Although genetic factors play an important role in most human diseases, multiple genes or genes and environmental factors may influence individual risk. In order to understand the underlying biological mechanisms of complex diseases, it is important to understand the complex relationships that control the process. In this paper, we consider different perspectives, from each optimization, complexity analysis, and algorithmic design, which allows us to describe a reasonable and applicable computational framework for detecting gene-gene interactions. Accordingly, support vector machine and combinatorial optimization techniques (local search and genetic algorithm) were tailored to fit within this framework. Although the proposed approach is computationally expensive, our results indicate this is a promising tool for the identification and characterization of high order gene-gene and gene-environment interactions. We have demonstrated several advantages of this method, including the strong power for classification, less concern for overfitting, and the ability to handle unbalanced data and achieve more stable models. We would like to make the support vector machine and combinatorial optimization techniques more accessible to genetic epidemiologists, and to promote the use and extension of these powerful approaches.

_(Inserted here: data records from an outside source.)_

Definition id_line (e : str * str) : str := e.1 ++ [tab] ++ e.2.
Definition line_recordable (e : str * str) : Prop :=
  e.1 <> [] /\ is_recordable_repo_id e.1 = true /\ is_recordable_repo_id e.2 = true.

Lemma encode_ids_Ok ids text : encode_repo_id_lines ids = Ok text <->
  Forall line_recordable (repo_id_lines ids) /\ text = join [newline] (map id_line (repo_id_lines ids)).
Proof.
  unfold encode_repo_id_lines.
  assert (forall (e : str * str) line, (if is_empty e.1 || negb (is_recordable_repo_id e.1) || negb (is_recordable_repo_id e.2)
    then Err (UnrecordableId e.1 e.2) else Ok (e.1 ++ [tab] ++ e.2)) = Ok line <-> line_recordable e /\ line = id_line e) as Hf.
  { intros [o id] line. unfold line_recordable, is_empty. cbn.
    case_bool_decide as Eo; cbn; [naive_solver|]. destruct (is_recordable_repo_id o), (is_recordable_repo_id id); cbn; naive_solver. }
  split.
  - intros (ls & El & [= <-])%bind_Ok. by apply (try_map_fun _ line_recordable id_line) in El as [Hl ->].
  - intros [Hl ->]. by rewrite (proj2 (try_map_fun _ line_recordable id_line (repo_id_lines ids) (map id_line (repo_id_lines ids)) Hf) (conj Hl eq_refl)).
Qed.

Lemma get_at {V} (pre : list (str * V)) o s : Forall (fun e => str_cmp e.1 o = Lt) pre -> btree_get o (pre ++ [(o, s)]) = Some s.
Proof.
  intros Hp. unfold btree_get. induction Hp as [|[k v] pre Hk Hp IH]; cbn in *; [by rewrite bool_decide_eq_true_2|].
  rewrite bool_decide_eq_false_2 by (intros ->; by rewrite cmp_refl in Hk). done.
Qed.

Lemma insert_at {V} (pre : list (str * V)) o s s' : Forall (fun e => str_cmp e.1 o = Lt) pre ->
  btree_insert str_cmp o s' (pre ++ [(o, s)]) = pre ++ [(o, s')].
Proof.
  induction 1 as [|[k v] pre Hk Hp IH]; cbn in *; [by rewrite cmp_refl|]. by rewrite (cmp_gt_of_lt str_cmp str_sym _ _ Hk), IH.
Qed.

Lemma decode_line o id : line_recordable (o, id) -> utf8 o = true ->
  split_once tab (id_line (o, id)) = Some (o, id) /\
  is_empty o || negb (is_recordable_repo_id o) || negb (is_recordable_repo_id id) = false.
Proof.
  intros (Ho & Hr & Hi) Hu. cbn in Ho, Hr, Hi. split.
  - apply split_once_Some. split; [done|]. by apply terminal_line_free.
  - rewrite Hr, Hi. unfold is_empty. by rewrite bool_decide_eq_false_2.
Qed.

Lemma decode_more pre o s ids rest : Forall (fun e => str_cmp e.1 o = Lt) pre -> ascending str_cmp (s ++ ids) ->
  Forall (fun id => line_recordable (o, id)) ids -> utf8 o = true ->
  decode_ids (pre ++ [(o, s)]) (map id_line (map (pair o) ids) ++ rest) = decode_ids (pre ++ [(o, s ++ ids)]) rest.
Proof.
  intros Hp. revert s. induction ids as [|id ids IH]; intros s Hs Hl Hu; [by rewrite app_nil_r|].
  apply Forall_cons in Hl as [Hi Hl]. destruct (decode_line o id Hi Hu) as [E1 E2]. cbn [map app decode_ids]. rewrite E1. cbn [ok_or mbind result_bind].
  rewrite E2, get_at by done. change (default [] (Some s)) with s. rewrite (set_insert_last str_cmp str_sym) by by eapply ascending_app. cbn [negb].
  rewrite insert_at by done. rewrite IH, <-app_assoc; [done| |done..]. by rewrite <-app_assoc.
Qed.

Lemma decode_origin pre o id ids rest : Forall (fun e => str_cmp e.1 o = Lt) pre -> ascending str_cmp (id :: ids) ->
  Forall (fun id => line_recordable (o, id)) (id :: ids) -> utf8 o = true ->
  decode_ids pre (map id_line (map (pair o) (id :: ids)) ++ rest) = decode_ids (pre ++ [(o, id :: ids)]) rest.
Proof.
  intros Hp Hs Hl Hu. pose proof Hl as [Hi Hl']%Forall_cons. destruct (decode_line o id Hi Hu) as [E1 E2]. cbn [map app decode_ids].
  rewrite E1. cbn [ok_or mbind result_bind]. rewrite E2, btree_get_last by done. change (default [] None) with (@nil str). cbn [set_insert negb].
  rewrite (btree_insert_last str_cmp str_sym) by done. by rewrite (decode_more pre o [id] ids rest).
Qed.

Lemma decode_ids_back pre ids : ascending str_cmp (map fst (pre ++ ids)) ->
  Forall (fun e => e.2 <> [] /\ ascending str_cmp e.2) ids -> Forall (fun e => utf8 e.1 = true) ids ->
  Forall line_recordable (repo_id_lines ids) -> decode_ids pre (map id_line (repo_id_lines ids)) = Ok (pre ++ ids).
Proof.
  revert pre. induction ids as [|[o [|id names]] ids IH]; intros pre Hs Hi Hu Hl; [by rewrite app_nil_r|..];
    apply Forall_cons in Hi as [[Hn Ha] Hi]; [done|]. apply Forall_cons in Hu as [Ho Hu]. cbn in Ho, Ha.
  change (repo_id_lines ((o, id :: names) :: ids)) with (map (pair o) (id :: names) ++ repo_id_lines ids) in *.
  apply Forall_app in Hl as [Hf Hl]. apply (Forall_fmap (pair o) line_recordable) in Hf.
  assert (Forall (fun e => str_cmp e.1 o = Lt) pre) as Hp.
  { rewrite map_app in Hs. apply (ascending_app str_cmp _ o) in Hs. by apply Forall_fmap in Hs. }
  rewrite map_app, (decode_origin pre o id names _ Hp Ha Hf Ho). rewrite IH; [by rewrite <-app_assoc| |done..]. by rewrite <-app_assoc.
Qed.

Lemma ids_back ids text : ids_kept ids -> encode_repo_id_lines ids = Ok text -> decode_repo_id_lines text = Ok ids.
Proof.
  intros [Ho Hi Hu] (Hl & ->)%encode_ids_Ok. unfold decode_repo_id_lines.
  assert (forall e, e ∈ repo_id_lines ids -> newline ∉ id_line e /\ id_line e <> []) as Hf.
  { intros [o id] He. rewrite Forall_forall in Hl. destruct (Hl _ He) as (Hn & Hr & Hr'). cbn in Hn, Hr, Hr'.
    unfold repo_id_lines in He. apply concat_elem in He as (names & He & (e & -> & Hin)%list_elem_of_fmap).
    apply list_elem_of_fmap in He as (id' & [= -> ->] & Hid). rewrite Forall_forall in Hu. destruct (Hu _ Hin) as [Hu1 Hu2].
    rewrite Forall_forall in Hu2. unfold id_line. cbn [fst snd]. split; [|by destruct (e.1)].
    rewrite !not_elem_of_app, not_elem_of_cons. split_and!; [by apply terminal_line_free|done|apply not_elem_of_nil|].
    apply terminal_line_free; [by apply Hu2|done]. }
  assert (repo_id_lines ids = [] -> ids = []) as He.
  { destruct ids as [|[o [|id names]] ids]; [done| |done]. apply Forall_cons in Hi as [[Hi _] _]. done. }
  unfold is_empty. case_bool_decide as Ej.
  - rewrite He; [done|]. destruct (repo_id_lines ids) as [|e es]; [done|]. exfalso. apply (Hf e); [by left|].
    cbn in Ej. destruct (map id_line es); [done|]. by destruct (id_line e).
  - rewrite split_join.
    + rewrite (decode_ids_back []); [done..| |done]. eapply Forall_impl; [exact Hu|]. naive_solver.
    + intros E. apply Ej. by rewrite E.
    + apply Forall_forall. intros s (e & -> & Hin)%list_elem_of_fmap. by apply Hf.
Qed.

(** ** Targets *)

Lemma parse_target_back p : platform_valid p -> from_option (fun jdk => is_valid_jdk jdk = true) True (Platform.jdk p) ->
  parse_target (target_name p) = Ok p.
Proof.
  destruct p as [os arch jdk]. intros [Ho Ha] Hj. cbn in Ho, Ha, Hj.
  assert (at_sign ∉ Platform.os_arch {| Platform.os := os; Platform.arch := arch; Platform.jdk := jdk |}) as Hn.
  { unfold Platform.os_arch. cbn. rewrite !not_elem_of_app, not_elem_of_cons. split_and!; [by eapply valid_free|done|by eapply valid_free]. }
  assert (Platform.from_str (Platform.os_arch {| Platform.os := os; Platform.arch := arch; Platform.jdk := jdk |})
    = Ok {| Platform.os := os; Platform.arch := arch; Platform.jdk := None |}) as Ef.
  { unfold Platform.from_str, Platform.os_arch. cbn [Platform.os Platform.arch].
    rewrite (proj2 (split_once_Some "-"%char _ os arch)) by (split; [done|by eapply valid_free]).
    cbn. unfold Platform.new. by rewrite Ho, Ha. }
  unfold parse_target, target_name. destruct jdk as [jdk|]; cbn [Platform.jdk].
  - rewrite (proj2 (split_once_Some at_sign _ _ jdk)) by (split; [reflexivity|done]). rewrite Ef. cbn in Hj |- *. by rewrite Hj.
  - rewrite split_once_None by done. by rewrite Ef.
Qed.

(** ** POM inputs *)

Lemma btree_get_elem {V} k (m : list (str * V)) v : btree_get k m = Some v -> (k, v) ∈ m.
Proof.
  unfold btree_get. intros ([k' w] & E & ->)%fmap_Some. apply find_some in E as [Hin Hk]. apply bool_decide_eq_true in Hk as <-.
  by apply list_elem_of_In.
Qed.

(** The entries of [m] at the keys of [poms]. *)
Definition restrict {V} (m : list (str * V)) (poms : list (str * str)) : list (str * V) :=
  omap (fun e => pair e.1 <$> btree_get e.1 m) poms.

Lemma restrict_keys {V} (m : list (str * V)) poms k :
  Forall (fun e => str_cmp e.1 k = Lt) poms -> Forall (fun e => str_cmp e.1 k = Lt) (restrict m poms).
Proof.
  intros Hp. apply Forall_forall. intros e (x & Hx & (v & Ev & ->)%fmap_Some)%list_elem_of_omap. cbn. rewrite Forall_forall in Hp. by apply Hp.
Qed.

Lemma restrict_step {V} (m : list (str * V)) e poms :
  restrict m (e :: poms) = option_list (pair e.1 <$> btree_get e.1 m) ++ restrict m poms.
Proof. unfold restrict. cbn. by destruct (btree_get e.1 m). Qed.

Lemma restrict_app {V} (m : list (str * V)) a b : restrict m (a ++ b) = restrict m a ++ restrict m b.
Proof. apply omap_app. Qed.

Lemma btree_get_cons {V} k k' (v : V) m : btree_get k ((k', v) :: m) = if bool_decide (k' = k) then Some v else btree_get k m.
Proof. unfold btree_get. cbn. by case_bool_decide. Qed.

Lemma restrict_cons {V} k (w : V) m poms : Forall (fun e => str_cmp k e.1 = Lt) poms -> restrict ((k, w) :: m) poms = restrict m poms.
Proof.
  induction 1 as [|e poms He Hp IH]; [done|]. rewrite !restrict_step, IH, btree_get_cons, bool_decide_eq_false_2; [done|].
  intros ->. by rewrite cmp_refl in He.
Qed.

(** The keys of an ascending map but its first. *)
Lemma later_keys {V} k (w : V) m a : ascending str_cmp (map fst ((k, w) :: m)) -> a ∈ map fst m -> str_cmp k a = Lt.
Proof. intros [_ Hk]%StronglySorted_inv Ha. rewrite Forall_forall in Hk. by apply Hk. Qed.

Lemma restrict_all {V} (m : list (str * V)) poms : ascending str_cmp (map fst m) -> ascending str_cmp (map fst poms) ->
  (forall k, k ∈ map fst m -> k ∈ map fst poms) -> restrict m poms = m.
Proof.
  revert m. induction poms as [|[k v] poms IH]; intros m Hm Hp Hin.
  { destruct m as [|[k w] m]; [done|]. exfalso. apply (not_elem_of_nil k), Hin. by left. }
  pose proof (later_keys k v poms) as Hk. rewrite restrict_step. cbn [fst]. pose proof Hp as [Hp' _]%StronglySorted_inv.
  assert (forall a, a ∈ map fst m -> a <> k -> a ∈ map fst poms) as Hin'
    by (intros a Ha Hn; by destruct (proj1 (elem_of_cons _ _ _) (Hin a Ha))).
  destruct (btree_get k m) as [w|] eqn:Eg; cbn.
  - destruct m as [|[k' w'] m]; [done|]. pose proof Hm as [Hm' _]%StronglySorted_inv. pose proof (later_keys k' w' m) as Hk'.
    assert (k' = k) as ->.
    { destruct (decide (k' = k)) as [|Hn]; [done|]. exfalso. pose proof (Hk k' Hp (Hin' k' (list_elem_of_here _ _) Hn)) as H1.
      rewrite btree_get_cons, bool_decide_eq_false_2 in Eg by done. apply btree_get_elem in Eg.
      assert (str_cmp k' k = Lt) as H2 by (apply Hk'; [done|]; apply list_elem_of_fmap; by exists (k, w)).
      pose proof (cmp_lt_trans (cmp := str_cmp) _ _ _ H1 H2) as Hc. by rewrite cmp_refl in Hc. }
    rewrite btree_get_cons, bool_decide_eq_true_2 in Eg by done. injection Eg as ->. f_equal. rewrite restrict_cons.
    + apply IH; [done..|]. intros a Ha. apply Hin'; [by right|]. intros ->. specialize (Hk' k Hm Ha). by rewrite cmp_refl in Hk'.
    + apply Forall_forall. intros e He. apply Hk; [done|]. apply list_elem_of_fmap. by exists e.
  - apply IH; [done..|]. intros a Ha. apply Hin'; [done|]. intros ->. apply list_elem_of_fmap in Ha as ([a w] & -> & Ha).
    clear -Ha Eg. induction m as [|[k x] m IH]; [by apply not_elem_of_nil in Ha|]. rewrite btree_get_cons in Eg. case_bool_decide as E; [done|].
    apply elem_of_cons in Ha as [[= -> ->]|Ha]; [done|by apply IH].
Qed.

尽管遗传因素在大多数人类疾病中起着重要作用,但多个基因或基因与环境因素可能会影响个体患病风险。为了理解复杂疾病的潜在生物学机制,了解控制该过程的复杂关系很重要。在本文中,我们从各个优化、复杂性分析和算法设计等不同角度进行考虑,这使我们能够描述一个合理且适用的用于检测基因 - 基因相互作用的计算框架。相应地,支持向量机和组合优化技术(局部搜索和遗传算法)经过调整以适应此框架。尽管所提出的方法计算成本高昂,但我们的结果表明这是一种用于识别和表征高阶基因 - 基因以及基因 - 环境相互作用的有前途的工具。我们已经证明了该方法的几个优点,包括强大的分类能力、对过拟合的担忧较少,以及处理不平衡数据并实现更稳定模型的能力。我们希望让遗传流行病学家更容易使用支持向量机和组合优化技术,并促进这些强大方法的应用和扩展。